The Ministry of Foreign Affairs (MOFA) plans to provide humanitarian aid to Liberia and Chad by sponsoring UN AIDS programs to these two sub-Saharan African countries faced with very severe epidemics of the disease. The contribution will be made by the end of this year.
Both countries have diplomatic ties with Taiwan and are the focus of AIDS campaign efforts by the UN, the World Bank and many other international organizations.
The foreign ministry plans to donate five million Taiwan-manufactured condoms to Liberia, where one of the World Health Organization's (WHO) AIDS prevention programs operates, according to Andrew Hsia (夏立言), director of the ministry's international organization department.
Taiwan Root Medical Peace Corps (台灣路竹會) plans to provide free medical services to Liberia for the second time in January and the Corps will first help distribute some condoms there for AIDS awareness and health education, according to its head Liu Chi-chun (劉啟群).
The aid to Chad is in the form of a contribution to a UN AIDS program. Care France, an international non-governmental organization dedicated to development, is launching an HIV/AIDS prevention project along main roads in Chad. Migration and mobility along the main roads within Chad and to neighboring countries aggravate the spread of HIV/AIDS. This project is to be supported by the UN for five years starting from 2000.

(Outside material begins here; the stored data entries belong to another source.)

Definition renderMatchRow (m : Match) (lg : string * string) (followed : JsSet)
  : Result string :=
  (let isFollowed := set_has followed (id m) in
   let homeTeam_ := shownHome m in
   let awayTeam_ := shownAway m in
   let? minute_ := Js.ToString (minute m) in
   let meta :=
     match status m with
     | LIVE => q "<span class='status-live'>LIVE</span> • " ++ minute_
     | UPCOMING => minute_
     end in
   let? home_ := Js.ToString homeTeam_ in
   let? score := formatScoreline m in
   let? away_ := Js.ToString awayTeam_ in
   let? id_ := Js.ToString (id m) in
   Ok (q "
    <div class='match'>
      <div class='left'>
        <div class='row'>
          <span class='team'>" ++ home_ ++ q "</span>
          <span class='score'>" ++ score ++ q "</span>
          <span class='team'>" ++ away_ ++ q "</span>
        </div>
        <div class='meta'>" ++ meta ++ q "</div>
      </div>
        <div class='controls'>
            " ++ (if isFollowed
                  then q "<button class='smallbtn smallbtn-danger' data-unfollow='"
                       ++ id_ ++ q "'>Unfollow</button>"
                  else q "<button class='smallbtn' data-follow='"
                       ++ id_ ++ q "'>Follow</button>") ++ q "
        </div>
    </div>
  "))%result.

Definition leagueSection (data : Snapshot) (followed : JsSet) (lg : string * string)
  : Result string :=
  let matches := match Js.assoc (fst lg) data with
                 | Some l => l
                 | None => []
                 end in
  let live := filter is_live matches in
  let upcoming := filter is_upcoming matches in
  let listToShow :=
    if negb (Nat.eqb (List.length live) 0) then live
    else if negb (Nat.eqb (List.length upcoming) 0) then upcoming else [] in
  let badge :=
    if negb (Nat.eqb (List.length live) 0)
    then Js.nat_to_string (List.length live) ++ " live"
    else if negb (Nat.eqb (List.length upcoming) 0)
         then Js.nat_to_string (List.length upcoming) ++ " upcoming"
         else "No live games" in
  (let? body :=
     (if negb (Nat.eqb (List.length listToShow) 0)
      then (let? rows := mapR (fun m => renderMatchRow m lg followed) listToShow in
            Ok (q "<div class='matches'>" ++ Js.join "" rows ++ "</div>"))
      else Ok (q "<div class='matches'><div class='empty'>No live games today</div></div>")) in
   Ok (q "
      <section class='league league--" ++ fst lg ++ q "'>
        <div class='league-head'>
          <h3>" ++ snd lg ++ q "</h3>
          <div class='badge'>" ++ badge ++ q "</div>
        </div>
        " ++ body ++ "
      </section>
    "))%result.

Definition leaguesHtml (data : Snapshot) (followed : JsSet) (filter_ : string)
  : Result string :=
  (let? sections := mapR (leagueSection data followed) (leaguesToShow filter_) in
   Ok (Js.join "" sections))%result.

Definition pinnedRow (m : TaggedMatch) : Result string :=
  (let? homeAb := getAbbr (home m) in
   let? score := formatScoreline m in
   let? awayAb := getAbbr (away m) in
   let left := homeAb ++ " " ++ score ++ " " ++ awayAb in
   let? right := formatRightMeta m in
   Ok (q "<div class='row'><div class='left'>" ++ left
       ++ q "</div><div class='right'>" ++ right ++ "</div></div>"))%result.

Definition pinnedHtml (data : Snapshot) (followed : JsSet) : Result string :=
  let matches := followedMatches data followed in
  if Nat.eqb (List.length matches) 0
  then Ok (q "<div class='empty'>No followed matches</div>")
  else (let? rows := mapR pinnedRow matches in Ok (Js.join "" rows))%result.

Definition renderFollowed (followed : JsSet) : M unit :=
  (html <- (fun w => liftR (followedHtml (LIVE_DATA w) followed) w) ;;
   modify (fun w => set_page (set_followedEl html (page w)) w))%js.

Definition renderLeagues (followed : JsSet) (filter_ : string) : M unit :=
  (html <- (fun w => liftR (leaguesHtml (LIVE_DATA w) followed filter_) w) ;;
   modify (fun w => set_page (set_leaguesEl html (page w)) w))%js.

Definition renderPinnedWindow (followed : JsSet) : M unit :=
  (win <- gets pipWin ;;
   match win with
   | None => ret tt
   | Some pw =>
       if closed pw then ret tt
       else match pipList pw with
            | None => ret tt
            | Some _ =>
                html <- (fun w => liftR (pinnedHtml (LIVE_DATA w) followed) w) ;;
                modify (set_pipWin (Some (mkPip (closed pw) (Some html))))
            end
   end)%js.

Definition render : M unit :=
  (modify (log EvRender) ;;;
   followed <- loadFollowedSet ;;
   filter_ <- loadLeagueFilter ;;
   renderFilterControls filter_ ;;;
   renderQuickActions ;;;
   renderFollowed followed ;;;
   renderLeagues followed filter_ ;;;
   renderPinnedWindow followed)%js.

(** The click handler of [#btnClearFollows]. *)
Definition onClearFollows : M unit :=
  (saveFollowedSet [] ;;;
   toast "Cleared followed matches" ;;;
   render)%js.

(** The click handler of [#btnOpenPin], from the moment [requestWindow] has
    settled.  The body written into the new window holds an empty
    [#pipList]. *)
Definition onOpenPin (r : PipRequest) (b : Browser) : Browser :=
  match r with
  | NoCapability =>
      mkBrowser (world b) (btnClosePin_disabled b)
                (alerts b ++ ["Document PiP not supported. Use Chrome."])%list
  | RequestRejected e =>
      mkBrowser (log (EvConsoleError e) (world b)) (btnClosePin_disabled b)
                (alerts b ++ [could_not_open])%list
  | WindowGranted =>
      match render (set_pipWin (Some (mkPip false (Some ""))) (world b)) with
      | Done _ w' => mkBrowser w' false (alerts b)
      | Raised e w' =>
          mkBrowser (log (EvConsoleError e) w') false (alerts b ++ [could_not_open])%list
      end
  end.

End Throwing.

(** ** The painters of the older revision

    The objects in [LIVE_DATA] of the older revision are the ones its
    [toMatchModel] returns, with exactly these seven properties; reading any
    other property of them gives [undefined]. *)
Module LegacyPaint.

Definition read (m : Legacy.Match) (k : string) : JsVal :=
  if k =? "id" then Legacy.id m
  else if k =? "home" then Legacy.home m
  else if k =? "away" then Legacy.away m
  else if k =? "homeGoals" then Legacy.homeGoals m
  else if k =? "awayGoals" then Legacy.awayGoals m
  else if k =? "status"
       then J (JStr (match Legacy.status m with LIVE => "LIVE" | UPCOMING => "UPCOMING" end))
  else if k =? "minute" then Legacy.minute m
  else undefined.

Definition formatScoreline (m : Legacy.Match) : string :=
  if Js.strict_eq (read m "status") (J (JStr "LIVE"))
  then Js.to_string (read m "homeScore") ++ " : " ++ Js.to_string (read m "awayScore")
  else "vs".

Definition formatRightMeta (m : Legacy.Match) : string :=
  if Js.strict_eq (read m "status") (J (JStr "LIVE"))
  then Js.to_string (read m "minute") ++ "'"
  else if Js.strict_eq (read m "status") (J (JStr "UPCOMING"))
       then "KO " ++ Js.to_string (read m "kickoff")
       else "".

End LegacyPaint.

(** The current match object seen with the properties the older revision
    keeps. *)
Definition as_legacy (m : Match) : Legacy.Match :=
  Legacy.mkMatch (id m) (home m) (away m) (homeGoals m) (awayGoals m)
                 (status m) (minute m).

(** ** Auxiliary notions for the statements *)

(** A match every property of which has a text: the painters put the id,
    the goals, the minute, the league name and, for want of a team name,
    [home] and [away] into template literals, which throws for a value
    that does not convert.  The painters above compute the markup of
    snapshots whose matches are of this kind. *)
Definition printable_match (m : Match) : bool :=
  Js.printable (id m) && Js.printable (home m) && Js.printable (away m)
  && Js.printable (homeGoals m) && Js.printable (awayGoals m)
  && Js.printable (minute m) && Js.printable (leagueName m).

Definition printable_snapshot (data : Snapshot) : bool :=
  forallb (fun entry : string * list Match => forallb printable_match (snd entry)) data.

(** The world once [render] has read the store and written the filter bar
    and the quick action, before it paints the followed region. *)
Definition prepared (w : World) : World :=
  mkWorld (LIVE_DATA w) (localStorage w)
          (mkPage (leaguesEl (page w)) (followedEl (page w))
                  (quickActionLabel (LIVE_DATA w))
                  (highlighted (filterOf w) (leagueFilterEl (page w)))
                  (toastEl (page w)))
          (pipWin w) (trace w ++ [EvRender])%list.

Definition starts_with_space (s : string) : bool :=
  match s with
  | String c _ => Js.is_space c
  | EmptyString => false
  end.

Definition ends_with_space (s : string) : bool :=
  starts_with_space (Js.rev_string s "").

(** The first truthy of three values, else the empty text:
    [a || b || c || ""]. *)
Definition first_truthy (a b c : JsVal) : JsVal :=
  Js.or (Js.or (Js.or a b) c) (J (JStr "")).

Definition is_string (v : JsVal) : bool :=
  match v with
  | J (JStr _) => true
  | _ => false
  end.

(** The snapshot a poll answer installs, if it installs one. *)
Definition installs {host : Host} (res : Fetched) : option Snapshot :=
  match res with
  | Responded st (Some data) =>
      if res_ok st
      then match mergeSnapshot (J data) with
           | Ok next => Some next
           | Err _ => None
           end
      else None
  | _ => None
  end.

(** The snapshot of the last answer that installed one. *)
Fixpoint lastGood {host : Host} (answers : list Fetched) (current : Snapshot) : Snapshot :=
  match answers with
  | [] => current
  | res :: later =>
      lastGood later (match installs res with
                      | Some next => next
                      | None => current
                      end)
  end.

Definition goodAnswers {host : Host} (answers : list Fetched) : nat :=
  List.length (filter (fun res => match installs res with
                                  | Some _ => true
                                  | None => false
                                  end) answers).

(** The number of LIVE matches a league's list holds. *)
Definition liveIn (entry : string * list Match) : nat :=
  List.length (filter is_live (snd entry)).

(** The markup of a league section with a given badge and body, and the
    two bodies: the template of [renderLeagues], for stating what a section
    shows. *)
Definition sectionMarkup (lg : string * string) (badge body : string) : string :=
  q "
      <section class='league league--" ++ fst lg ++ q "'>
        <div class='league-head'>
          <h3>" ++ snd lg ++ q "</h3>
          <div class='badge'>" ++ badge ++ q "</div>
        </div>
        " ++ body ++ "
      </section>
    ".

Definition rowsMarkup (rows : list Match) (lg : string * string) (followed : JsSet)
  : string :=
  q "<div class='matches'>"
  ++ Js.join "" (map (fun m => renderMatchRow m lg followed) rows) ++ "</div>".

Definition noGamesMarkup : string :=
  q "<div class='matches'><div class='empty'>No live games today</div></div>".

"Care sought Taiwan's funding to support the project," Hsia said. "The total budget is around US$3 million. Taiwan will donate US$1 million. The UN, the World Bank and others will sponsor the rest," Hsia said, commenting that "Taiwan is an important donor to this project."
Members of Care France, are coming to Taiwan on Nov. 20 to attend an NGO fair sponsored by Taipei City Government and to discuss the funding issue further with the foreign affairs ministry.

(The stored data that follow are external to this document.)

Lemma parseArgs_subsample (argv : list string) (args : Args.t) :
  parseArgs argv = Ret args ->
  (Args.subsample args = "4:4:4" \/ Args.subsample args = "4:2:0") /\
  normalizeSubsample (Args.subsample args) = Ret (Args.subsample args).
Proof.
  destruct (scan argv Args.defaults) as [raw | msg | msg] eqn:Es;
    [ | unfold parseArgs; rewrite Es; discriminate ..].
  rewrite (parseArgs_after_scan argv raw Es). unfold bindO.
  destruct (clamp01 (Args.quality raw)) as [q | | ]; try discriminate.
  destruct (clamp01 (Args.minQuality raw)) as [mq | | ]; try discriminate.
  destruct (normalizeSubsample (Args.subsample raw)) as [ss | | ] eqn:En; try discriminate.
  apply normalizeSubsample_canonical in En.
  destruct (size_of raw) as [[ | c r] | ].
  - intros E. injection E as <-. exact En.
  - destruct (parseSizeToBytes (String c r)); try discriminate.
    intros E. injection E as <-. exact En.
  - intros E. injection E as <-. exact En.
Qed.

(** The size that is normalised is that of [--fit-under] whenever the
    option is given, be it with an empty value. *)
Lemma parseArgs_fit_under (argv : list string) (raw args : Args.t) (s : string) :
  scan argv Args.defaults = Ret raw ->
  Args.fitUnder raw = Some s ->
  parseArgs argv = Ret args ->
  match s with
  | EmptyString => Args.maxSizeBytes args = None
  | _ => exists n, parseSizeToBytes s = Ret n /\ Args.maxSizeBytes args = Some n
  end.
Proof.
  intros Es Hf. rewrite (parseArgs_after_scan argv raw Es). unfold bindO, size_of. rewrite Hf.
  destruct (clamp01 (Args.quality raw)) as [q | | ]; try discriminate.
  destruct (clamp01 (Args.minQuality raw)) as [mq | | ]; try discriminate.
  destruct (normalizeSubsample (Args.subsample raw)) as [ss | | ]; try discriminate.
  destruct s as [ | c r].
  - intros E. injection E as <-. reflexivity.
  - destruct (parseSizeToBytes (String c r)) as [n | | ]; try discriminate.
    intros E. injection E as <-. exists n. split; reflexivity.
Qed.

"Taiwan has been ready to give back to the international community for years," Hsia stressed, "Quite apart from the fact that we have diplomatic relations with the two countries, we are undertaking all of this mainly in view of humanitarian considerations."
The Center of Disease Control (CDC) also expressed an interest in the sponsorship. "AIDS prevention is successful in Taiwan and we can provide our experience to countries in need," said CDC Director-General Twu Shiing-jer (涂醒哲).

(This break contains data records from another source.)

(** The quick-test timer is not held back by a run in flight: a quick test
    followed by a click on the run button before the timer fires leaves two
    calls in flight, each of which will write [result] and set the status
    to idle when it settles. *)
Theorem quick_test_overlaps_a_run (w : Simple.World) (p : Simple.Preset) :
  Simple.status (Simple.app w) = idle ->
  let id := Simple.fresh w in
  let w3 := Simple.ui_run w [Simple.QuickTest p; Simple.ClickRun; Simple.TimerFires id] in
  Simple.pending w3 !! id = Some Simple.AwaitRun
  /\ Simple.pending w3 !! S id = Some Simple.AwaitRun
  /\ length (Simple.log w3) = (2 + length (Simple.log w))%nat
  /\ (forall o,
        Simple.status (Simple.app (Simple.ui_step w3 (Simple.FetchSettles id o))) = idle
        /\ Simple.pending (Simple.ui_step w3 (Simple.FetchSettles id o)) !! S id
           = Some Simple.AwaitRun).
Proof.
  intros Hidle id w3.
  assert (E1 : Simple.ui_step w (Simple.QuickTest p)
               = Simple.mkWorld (Simple.setConfig (Simple.presetConfig p) (Simple.app w))
                   (<[id := Simple.QuickTimer (Simple.app w)]> (Simple.pending w))
                   (S id) (Simple.log w)).
  { unfold Simple.ui_step, Simple.enabled, Simple.isLoading.
    rewrite Hidle. reflexivity. }
  assert (E2 : forall st pend l,
             Simple.status st = idle ->
             Simple.ui_step (Simple.mkWorld st pend (S id) l) Simple.ClickRun
             = Simple.mkWorld
                 (Simple.setResult None (Simple.setError None (Simple.setStatus running st)))
                 (<[S id := Simple.AwaitRun]> pend) (S (S id))
                 (Simple.Json (experimentRequest false (Simple.config st)) :: l)).
  { intros st pend l Hst.
    unfold Simple.ui_step, Simple.enabled, Simple.isLoading. cbn [Simple.app].
    rewrite Hst. reflexivity. }
  assert (E3 : w3
               = Simple.mkWorld
                   (Simple.setResult None
                      (Simple.setError None
                         (Simple.setStatus running
                            (Simple.setResult None
                               (Simple.setError None
                                  (Simple.setStatus running
                                     (Simple.setConfig (Simple.presetConfig p)
                                        (Simple.app w))))))))
                   (<[id := Simple.AwaitRun]>
                      (<[S id := Simple.AwaitRun]>
                         (<[id := Simple.QuickTimer (Simple.app w)]> (Simple.pending w))))
                   (S (S id))
                   (Simple.Json (experimentRequest false (Simple.config (Simple.app w)))
                    :: Simple.Json
                         (experimentRequest false
                            (Simple.presetConfig p (Simple.config (Simple.app w))))
                    :: Simple.log w)).
  { unfold w3, Simple.ui_run. cbn [fold_left]. rewrite E1.
    rewrite E2 by exact Hidle.
    unfold Simple.ui_step. cbn [Simple.enabled].
    apply simple_step_timer. cbn [Simple.pending].
    rewrite lookup_insert_ne by lia. apply lookup_insert_eq. }
  clearbody w3. subst w3.
  cbn [Simple.pending Simple.log Simple.app].
  split; [apply lookup_insert_eq |].
  split; [rewrite lookup_insert_ne by lia; apply lookup_insert_eq |].
  split; [reflexivity |].
  intros o. unfold Simple.ui_step. cbn [Simple.enabled].
  rewrite simple_step_settle by apply lookup_insert_eq.
  cbn [Simple.app Simple.pending]. split; [reflexivity |].
  rewrite lookup_delete_ne by lia.
  rewrite lookup_insert_ne by lia. apply lookup_insert_eq.
Qed.

Lemma quick_test_overlaps_a_run_witness :
  let w3 := Simple.ui_run Simple.initialWorld
              [Simple.QuickTest Simple.DpDiabetes; Simple.ClickRun; Simple.TimerFires 0] in
  Simple.pending w3 !! 0%nat = Some Simple.AwaitRun
  /\ Simple.pending w3 !! 1%nat = Some Simple.AwaitRun.
Proof.
  destruct (quick_test_overlaps_a_run Simple.initialWorld Simple.DpDiabetes)
    as (H0 & H1 & _).
  - reflexivity.
  - split; [exact H0 | exact H1].
Defined.

(** ** Errors on screen *)

(** When the last call of a submission is answered with an error status,
    the submission ends there, with the status idle and [comparison] as it
    was, and [error] holds the text of the [detail] of the body, or the
    fixed message of the call when there is no [detail].  That text is not
    empty when the [detail] is a string or absent.  With a [comparison]
    whose cards draw, the page renders, and on the playground tab the error
    box is on screen exactly when the text is not empty. *)
Theorem http_error_ends_in_error_box
    (w : World) (id : nat) (k : Suspended) (body : ErrorBody) :
  pending w !! id = Some k ->
  awaits_last_call k = true ->
  let w' := step w (FetchSettles id (NotOk body)) in
  let message := catch_message (thrown_for (fallback_of k) body) in
  error (app w') = Some message
  /\ status (app w') = idle
  /\ comparison (app w') = comparison (app w)
  /\ (forall id' k', pending w' !! id' = Some k' -> awaits_fetch k' = true -> id' <> id)
  /\ (detail_is_text body = true -> message <> "")
  /\ (comparisonDraws (comparison (app w)) = true ->
      pageRenders (app w') = true
      /\ (activeTab (app w) = playground ->
          showsErrorBox (app w') = negb (String.eqb message ""))).
Proof.
  intros Hk Hlast w' message.
  assert (E : app w'
              = setStatus idle (setError (Some message) (app w))
              /\ forall id' k', pending w' !! id' = Some k' -> awaits_fetch k' = true ->
                                id' <> id).
  { unfold w', message.
    destruct k as [snap|snap|snap|snap]; cbn [awaits_last_call] in Hlast;
      try discriminate Hlast.
    - destruct (trainingMode snap) eqn:Emode; [| discriminate Hlast].
      apply negb_true_iff in Hlast.
      rewrite (step_settle_baseline_only w id snap _ Hk Emode Hlast).
      cbn [app pending]. split; [reflexivity |].
      intros id' k' H _ ->. rewrite lookup_delete_eq in H. discriminate H.
    - rewrite (step_settle_private w id snap _ Hk).
      cbn [app pending]. split; [reflexivity |].
      intros id' k' H Hf ->. rewrite lookup_insert_eq in H.
      injection H as <-. discriminate Hf.
    - rewrite (step_settle_federated w id snap _ Hk).
      cbn [app pending]. split; [reflexivity |].
      intros id' k' H _ ->. rewrite lookup_delete_eq in H. discriminate H. }
  destruct E as [E Hnone]. clearbody w'.
  split; [rewrite E; reflexivity |].
  split; [rewrite E; reflexivity |].
  split; [rewrite E; reflexivity |].
  split; [exact Hnone |].
  split.
  { intros Htext.
    destruct (thrown_for_text (fallback_of k) body Htext (fallback_of_nonempty k))
      as (m & Hm & Hne).
    unfold message. rewrite Hm. exact Hne. }
  intros Hdraws.
  assert (Hpage : pageRenders (app w') = true).
  { apply comparisonDraws_renders. rewrite E. exact Hdraws. }
  split; [exact Hpage |].
  intros Htab. unfold showsErrorBox. rewrite Hpage, E.
  cbn [setStatus setError activeTab error]. rewrite Htab. reflexivity.
Qed.

(** The federated call answered with an error status: with a [detail]
    string the error box shows it; with an empty array as [detail] the
    message is the empty string and there is no error box. *)
Lemma http_error_ends_in_error_box_witness :
  let w := run initialWorld
             [ChooseTrainingMode fl; ClickRun; FetchSettles 0 (Ok (baselineData 86.5%float))] in
  let shown := step w (FetchSettles 0 (NotOk (Parsed (detailBody "Model file not found")))) in
  let hidden :=
    step w (FetchSettles 0 (NotOk (Parsed (JObject [("detail", JArray [])])))) in
  (error (app shown) = Some "Model file not found"
   /\ showsErrorBox (app shown) = true)
  /\ (error (app hidden) = Some ""
      /\ status (app hidden) = idle
      /\ showsErrorBox (app hidden) = false).
Proof.
  split.
  - destruct (http_error_ends_in_error_box
                (run initialWorld
                   [ ChooseTrainingMode fl; ClickRun;
                     FetchSettles 0 (Ok (baselineData 86.5%float)) ])
                0%nat (AwaitFederated (app (step initialWorld (ChooseTrainingMode fl))))
                (Parsed (detailBody "Model file not found")))
      as (Herr & _ & _ & _ & _ & Hbox);
      [vm_compute; reflexivity | reflexivity |].
    split; [exact Herr |].
    destruct Hbox as [_ Hbox]; [vm_compute; reflexivity |].
    apply Hbox. reflexivity.
  - destruct (http_error_ends_in_error_box
                (run initialWorld
                   [ ChooseTrainingMode fl; ClickRun;
                     FetchSettles 0 (Ok (baselineData 86.5%float)) ])
                0%nat (AwaitFederated (app (step initialWorld (ChooseTrainingMode fl))))
                (Parsed (JObject [("detail", JArray [])])))
      as (Herr & Hidle & _ & _ & _ & Hbox);
      [vm_compute; reflexivity | reflexivity |].
    split; [exact Herr |].
    split; [exact Hidle |].
    destruct Hbox as [_ Hbox]; [vm_compute; reflexivity |].
    apply Hbox. reflexivity.
Defined.

(** ** The first variant: what a run leaves on screen *)

(** A run of the first variant that nothing overlaps ends with a result or
    with an error, never both and never neither: the result of the response
    when the call succeeded, an error message otherwise; what the previous
    run left is cleared when the run starts. *)
Theorem simple_run_ends_with_result_or_error (w : Simple.World) (o : Simple.Outcome) :
  let id := Simple.fresh w in
  let w1 := Simple.step w Simple.ClickRun in
  let w2 := Simple.step w1 (Simple.FetchSettles id o) in
  Simple.result (Simple.app w1) = None
  /\ Simple.error (Simple.app w1) = None
  /\ Simple.status (Simple.app w2) = idle
  /\ match o with
     | Simple.Ok data =>
         Simple.result (Simple.app w2) = Some (Simple.resultOf data)
         /\ Simple.error (Simple.app w2) = None
     | _ =>
         Simple.result (Simple.app w2) = None
         /\ exists message, Simple.error (Simple.app w2) = Some message
     end.
Proof.
  intros id w1 w2.
  split; [reflexivity |]. split; [reflexivity |].
  unfold w2, w1, Simple.step at 1. cbn [Simple.step Simple.start_run Simple.pending].
  rewrite lookup_insert_eq. cbn [Simple.app].
  unfold Simple.run_resume.
  destruct o as [e|e|detail|e|data]; cbn; repeat split; eauto.
Qed.

(** The first variant stores the fields of a response as they come, without
    defaults, and prints the headline accuracy with [toFixed]: the headline
    of the results card throws exactly when the accuracy it picks came
    absent or [null] in the response, that is the baseline accuracy with
    privacy disabled, and with privacy enabled both the private and the
    baseline accuracy. *)
Theorem simple_headline_needs_accuracy (cfg : Config.t) (data : Data.t) :
  let nullish (v : Js float) := v = Undefined \/ v = Null in
  Simple.headlineMetric cfg (Simple.resultOf data) = None
  <-> (if Config.dpEnabled cfg
       then nullish (Data.private_accuracy data) /\ nullish (Data.baseline_accuracy data)
       else nullish (Data.baseline_accuracy data)).
Proof.
  intros nullish. unfold nullish, Simple.headlineMetric. cbn [Simple.resultOf
    Simple.Result.privateAccuracy Simple.Result.baselineAccuracy].
  destruct (Config.dpEnabled cfg), (Data.private_accuracy data) as [| |p],
    (Data.baseline_accuracy data) as [| |b];
    split; intros H; try tauto; try discriminate H;
    repeat match goal with
           | H : _ /\ _ |- _ => destruct H
           | H : _ \/ _ |- _ => destruct H
           end; discriminate.
Qed.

"But I hope we will not only contribute condoms and money, but also dispatch disease control experts from Taiwan to assist with AIDS prevention," Twu added.
A newly formed Taiwanese medical corps, ACT International Medical Action Organization (
Taiwan has its own medical and agricultural troops, sent by the government, in Liberia and Chad. "But we hope to cooperate with international NGOs with credibility in the AIDS campaign," Hsia said, adding that personnel dispatched overseas by Taiwan operated more like civil servants than aid workers.
Despite the emphasis on humanitarian consideration, China's probable opposition to Taiwan's sponsorship of UN programs still worries Hsia. His concerns are not unfounded.
China has in recent years been gaining ground in its efforts to isolate Taiwan on the world stage, thwarting its official diplomatic initiatives and standing in the way of its participation in other unofficial global organizations.
Taipei Overseas Peace Service, a Taiwan-based NGO mainly working on development in Indochina, cooperated with UNICEF (UN Children's Fund) on an education project in 1998. The collaboration lasted just one year, due to objections from China.
Last Sunday in Kyoto, Japan, the WHO declared the west Pacific region polio-free but left Taiwan off a list of 37 polio-free countries, despite the fact that polio eradication was achieved in Taiwan in 1985. Taiwan was counted by the WHO as a part of China.
Furthermore, Taiwan's donation of US$10 million to the WHO for its worldwide polio eradication campaign was not given recognition on the WHO's donor list because the sponsorship was done through Rotary International. The WHO declined to accept Taiwan's donation in the name of Taiwan.
It is the same story with Taiwan's sponsorship of the AIDS project in Chad. Care bridges Taiwan's aid to the country.
"It's medical aid and irrelevant to politics," said some medical professionals, "We hope China won't object to the sponsorship. We simply hope to help solve the AIDS problem and relieve people's suffering."